*** Block opens ***

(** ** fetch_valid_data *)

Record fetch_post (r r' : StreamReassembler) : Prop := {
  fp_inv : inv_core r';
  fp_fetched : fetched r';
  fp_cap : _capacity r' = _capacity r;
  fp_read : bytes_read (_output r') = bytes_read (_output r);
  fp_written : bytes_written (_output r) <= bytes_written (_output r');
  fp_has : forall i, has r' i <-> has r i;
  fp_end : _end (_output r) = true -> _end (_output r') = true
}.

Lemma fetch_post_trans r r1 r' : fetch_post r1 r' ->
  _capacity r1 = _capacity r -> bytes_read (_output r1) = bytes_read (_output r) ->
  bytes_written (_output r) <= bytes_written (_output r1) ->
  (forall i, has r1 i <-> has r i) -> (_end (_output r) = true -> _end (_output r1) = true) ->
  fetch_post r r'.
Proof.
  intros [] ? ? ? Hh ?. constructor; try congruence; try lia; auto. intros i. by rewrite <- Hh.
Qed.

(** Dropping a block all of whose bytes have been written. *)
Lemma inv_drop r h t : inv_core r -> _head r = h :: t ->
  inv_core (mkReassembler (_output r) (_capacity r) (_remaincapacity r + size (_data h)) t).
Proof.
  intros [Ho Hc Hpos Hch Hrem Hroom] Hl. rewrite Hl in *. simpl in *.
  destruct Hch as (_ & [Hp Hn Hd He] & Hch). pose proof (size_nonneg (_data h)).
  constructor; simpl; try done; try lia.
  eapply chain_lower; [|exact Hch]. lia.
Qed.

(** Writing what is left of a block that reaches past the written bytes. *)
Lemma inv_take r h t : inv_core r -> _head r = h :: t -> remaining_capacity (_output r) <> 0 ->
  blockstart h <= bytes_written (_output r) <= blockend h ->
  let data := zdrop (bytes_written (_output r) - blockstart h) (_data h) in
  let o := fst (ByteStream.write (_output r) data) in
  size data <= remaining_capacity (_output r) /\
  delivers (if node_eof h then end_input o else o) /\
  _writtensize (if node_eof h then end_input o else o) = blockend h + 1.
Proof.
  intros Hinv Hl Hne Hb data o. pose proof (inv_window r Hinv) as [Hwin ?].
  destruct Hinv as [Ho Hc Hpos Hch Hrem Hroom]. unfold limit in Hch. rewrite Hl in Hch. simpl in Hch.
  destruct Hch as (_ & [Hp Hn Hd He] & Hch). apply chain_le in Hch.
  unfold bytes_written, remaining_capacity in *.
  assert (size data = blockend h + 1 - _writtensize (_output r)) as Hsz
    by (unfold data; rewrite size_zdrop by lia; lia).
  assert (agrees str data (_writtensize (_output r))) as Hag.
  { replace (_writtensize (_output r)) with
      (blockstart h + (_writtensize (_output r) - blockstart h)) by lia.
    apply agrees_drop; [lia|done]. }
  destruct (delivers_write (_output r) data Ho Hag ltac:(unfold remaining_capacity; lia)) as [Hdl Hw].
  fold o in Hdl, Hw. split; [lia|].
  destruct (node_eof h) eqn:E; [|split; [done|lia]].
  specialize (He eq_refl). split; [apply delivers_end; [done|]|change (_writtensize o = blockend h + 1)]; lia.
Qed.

*** Block closes ***
*** Block opens ***

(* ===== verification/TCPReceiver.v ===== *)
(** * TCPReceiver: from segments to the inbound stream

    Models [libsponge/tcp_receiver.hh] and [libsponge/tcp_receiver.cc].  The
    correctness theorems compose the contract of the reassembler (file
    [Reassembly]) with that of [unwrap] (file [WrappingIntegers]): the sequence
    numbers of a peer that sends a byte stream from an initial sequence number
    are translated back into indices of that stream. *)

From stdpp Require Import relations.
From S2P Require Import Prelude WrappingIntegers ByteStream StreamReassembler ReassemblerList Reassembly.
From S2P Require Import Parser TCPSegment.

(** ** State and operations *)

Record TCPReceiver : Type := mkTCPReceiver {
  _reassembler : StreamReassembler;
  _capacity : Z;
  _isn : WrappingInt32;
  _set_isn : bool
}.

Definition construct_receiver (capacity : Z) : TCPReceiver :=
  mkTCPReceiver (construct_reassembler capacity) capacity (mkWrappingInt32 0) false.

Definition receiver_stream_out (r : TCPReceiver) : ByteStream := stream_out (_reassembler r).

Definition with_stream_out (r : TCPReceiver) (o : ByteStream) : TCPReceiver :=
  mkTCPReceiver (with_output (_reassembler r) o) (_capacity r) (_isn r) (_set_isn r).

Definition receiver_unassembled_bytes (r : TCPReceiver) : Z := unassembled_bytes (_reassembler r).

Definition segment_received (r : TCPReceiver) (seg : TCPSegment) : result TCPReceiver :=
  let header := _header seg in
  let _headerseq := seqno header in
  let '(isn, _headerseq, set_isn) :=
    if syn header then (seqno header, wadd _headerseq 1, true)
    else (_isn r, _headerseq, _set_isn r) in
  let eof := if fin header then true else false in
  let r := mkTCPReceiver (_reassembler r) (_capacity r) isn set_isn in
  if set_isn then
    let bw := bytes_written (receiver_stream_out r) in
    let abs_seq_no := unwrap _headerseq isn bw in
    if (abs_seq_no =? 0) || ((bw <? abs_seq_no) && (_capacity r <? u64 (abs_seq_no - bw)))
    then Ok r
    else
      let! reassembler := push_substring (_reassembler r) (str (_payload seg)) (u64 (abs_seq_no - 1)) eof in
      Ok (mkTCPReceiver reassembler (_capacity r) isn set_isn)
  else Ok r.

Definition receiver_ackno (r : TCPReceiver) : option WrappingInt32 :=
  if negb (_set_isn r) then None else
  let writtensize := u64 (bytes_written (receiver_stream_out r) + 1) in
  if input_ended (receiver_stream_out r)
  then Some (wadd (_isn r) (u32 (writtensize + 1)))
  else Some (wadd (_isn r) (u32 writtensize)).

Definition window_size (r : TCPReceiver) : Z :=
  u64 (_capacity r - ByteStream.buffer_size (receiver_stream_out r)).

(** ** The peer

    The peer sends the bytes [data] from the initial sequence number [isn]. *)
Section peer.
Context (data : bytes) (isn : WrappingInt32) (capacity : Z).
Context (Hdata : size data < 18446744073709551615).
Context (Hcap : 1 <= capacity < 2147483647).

*** Block closes ***
*** Block opens ***

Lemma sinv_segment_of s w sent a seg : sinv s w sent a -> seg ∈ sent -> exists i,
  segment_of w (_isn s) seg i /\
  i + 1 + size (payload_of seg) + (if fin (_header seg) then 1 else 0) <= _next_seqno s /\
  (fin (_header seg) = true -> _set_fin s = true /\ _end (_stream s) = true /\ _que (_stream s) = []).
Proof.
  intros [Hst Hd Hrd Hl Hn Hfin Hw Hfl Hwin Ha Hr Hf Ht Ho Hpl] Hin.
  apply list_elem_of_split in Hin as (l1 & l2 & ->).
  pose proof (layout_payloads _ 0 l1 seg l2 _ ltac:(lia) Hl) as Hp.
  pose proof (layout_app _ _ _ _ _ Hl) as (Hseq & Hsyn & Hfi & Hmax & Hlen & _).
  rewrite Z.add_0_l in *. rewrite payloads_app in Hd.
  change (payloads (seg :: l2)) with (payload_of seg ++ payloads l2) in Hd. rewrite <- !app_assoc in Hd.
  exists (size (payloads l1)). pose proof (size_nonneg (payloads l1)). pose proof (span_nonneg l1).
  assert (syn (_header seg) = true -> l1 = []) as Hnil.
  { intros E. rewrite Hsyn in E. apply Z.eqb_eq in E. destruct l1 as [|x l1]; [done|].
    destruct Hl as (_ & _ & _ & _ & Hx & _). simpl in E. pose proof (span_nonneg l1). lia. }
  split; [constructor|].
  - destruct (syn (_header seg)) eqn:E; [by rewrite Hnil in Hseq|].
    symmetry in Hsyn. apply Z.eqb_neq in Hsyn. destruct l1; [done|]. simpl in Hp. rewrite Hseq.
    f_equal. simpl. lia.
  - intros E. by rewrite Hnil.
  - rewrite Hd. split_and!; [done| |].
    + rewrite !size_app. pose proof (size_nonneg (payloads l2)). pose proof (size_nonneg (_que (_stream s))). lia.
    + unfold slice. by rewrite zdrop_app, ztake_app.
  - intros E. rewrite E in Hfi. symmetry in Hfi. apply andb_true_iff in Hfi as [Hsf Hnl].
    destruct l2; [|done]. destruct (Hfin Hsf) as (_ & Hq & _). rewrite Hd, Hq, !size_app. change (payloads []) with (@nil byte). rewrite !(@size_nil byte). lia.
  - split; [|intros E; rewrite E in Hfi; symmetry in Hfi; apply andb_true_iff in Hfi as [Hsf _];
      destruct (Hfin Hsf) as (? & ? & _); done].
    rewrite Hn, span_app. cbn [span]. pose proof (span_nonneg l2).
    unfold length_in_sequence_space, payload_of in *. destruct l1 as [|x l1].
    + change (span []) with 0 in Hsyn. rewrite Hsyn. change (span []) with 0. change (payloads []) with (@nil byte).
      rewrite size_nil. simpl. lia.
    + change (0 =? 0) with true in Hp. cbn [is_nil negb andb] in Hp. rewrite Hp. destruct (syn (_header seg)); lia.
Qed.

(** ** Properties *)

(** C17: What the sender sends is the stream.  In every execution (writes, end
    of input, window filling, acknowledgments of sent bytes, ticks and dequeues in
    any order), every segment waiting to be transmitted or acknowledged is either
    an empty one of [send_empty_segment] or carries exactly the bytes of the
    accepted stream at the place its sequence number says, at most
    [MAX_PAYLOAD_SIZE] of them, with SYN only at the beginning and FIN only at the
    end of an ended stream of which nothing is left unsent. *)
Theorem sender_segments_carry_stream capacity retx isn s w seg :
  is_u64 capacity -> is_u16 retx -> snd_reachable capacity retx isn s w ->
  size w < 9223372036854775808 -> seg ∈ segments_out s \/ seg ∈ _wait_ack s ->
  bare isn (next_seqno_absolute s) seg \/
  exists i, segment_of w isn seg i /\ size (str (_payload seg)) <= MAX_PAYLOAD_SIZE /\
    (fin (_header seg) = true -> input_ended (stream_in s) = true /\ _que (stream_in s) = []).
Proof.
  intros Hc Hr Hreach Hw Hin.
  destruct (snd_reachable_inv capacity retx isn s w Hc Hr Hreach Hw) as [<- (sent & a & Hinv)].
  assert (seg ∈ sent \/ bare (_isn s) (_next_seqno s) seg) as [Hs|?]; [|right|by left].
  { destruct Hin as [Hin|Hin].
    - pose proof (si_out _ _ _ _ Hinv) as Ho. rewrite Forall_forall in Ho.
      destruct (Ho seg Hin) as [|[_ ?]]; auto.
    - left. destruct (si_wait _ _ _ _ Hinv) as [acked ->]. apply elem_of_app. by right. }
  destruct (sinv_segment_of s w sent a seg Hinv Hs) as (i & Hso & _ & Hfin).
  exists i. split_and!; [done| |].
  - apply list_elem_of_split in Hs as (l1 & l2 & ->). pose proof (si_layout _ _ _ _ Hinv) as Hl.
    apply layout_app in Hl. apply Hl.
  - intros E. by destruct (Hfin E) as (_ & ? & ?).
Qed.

*** Block closes ***

_Brief_
Copy out only the lines of the records above from the one with "(** ** fetch_valid_data *)" through the one with "Lemma inv_drop r", exactly as they stand, both included.

_Answer section_
(** ** fetch_valid_data *)

Record fetch_post (r r' : StreamReassembler) : Prop := {
  fp_inv : inv_core r';
  fp_fetched : fetched r';
  fp_cap : _capacity r' = _capacity r;
  fp_read : bytes_read (_output r') = bytes_read (_output r);
  fp_written : bytes_written (_output r) <= bytes_written (_output r');
  fp_has : forall i, has r' i <-> has r i;
  fp_end : _end (_output r) = true -> _end (_output r') = true
}.

Lemma fetch_post_trans r r1 r' : fetch_post r1 r' ->
  _capacity r1 = _capacity r -> bytes_read (_output r1) = bytes_read (_output r) ->
  bytes_written (_output r) <= bytes_written (_output r1) ->
  (forall i, has r1 i <-> has r i) -> (_end (_output r) = true -> _end (_output r1) = true) ->
  fetch_post r r'.
Proof.
  intros [] ? ? ? Hh ?. constructor; try congruence; try lia; auto. intros i. by rewrite <- Hh.
Qed.

(** Dropping a block all of whose bytes have been written. *)
Lemma inv_drop r h t : inv_core r -> _head r = h :: t ->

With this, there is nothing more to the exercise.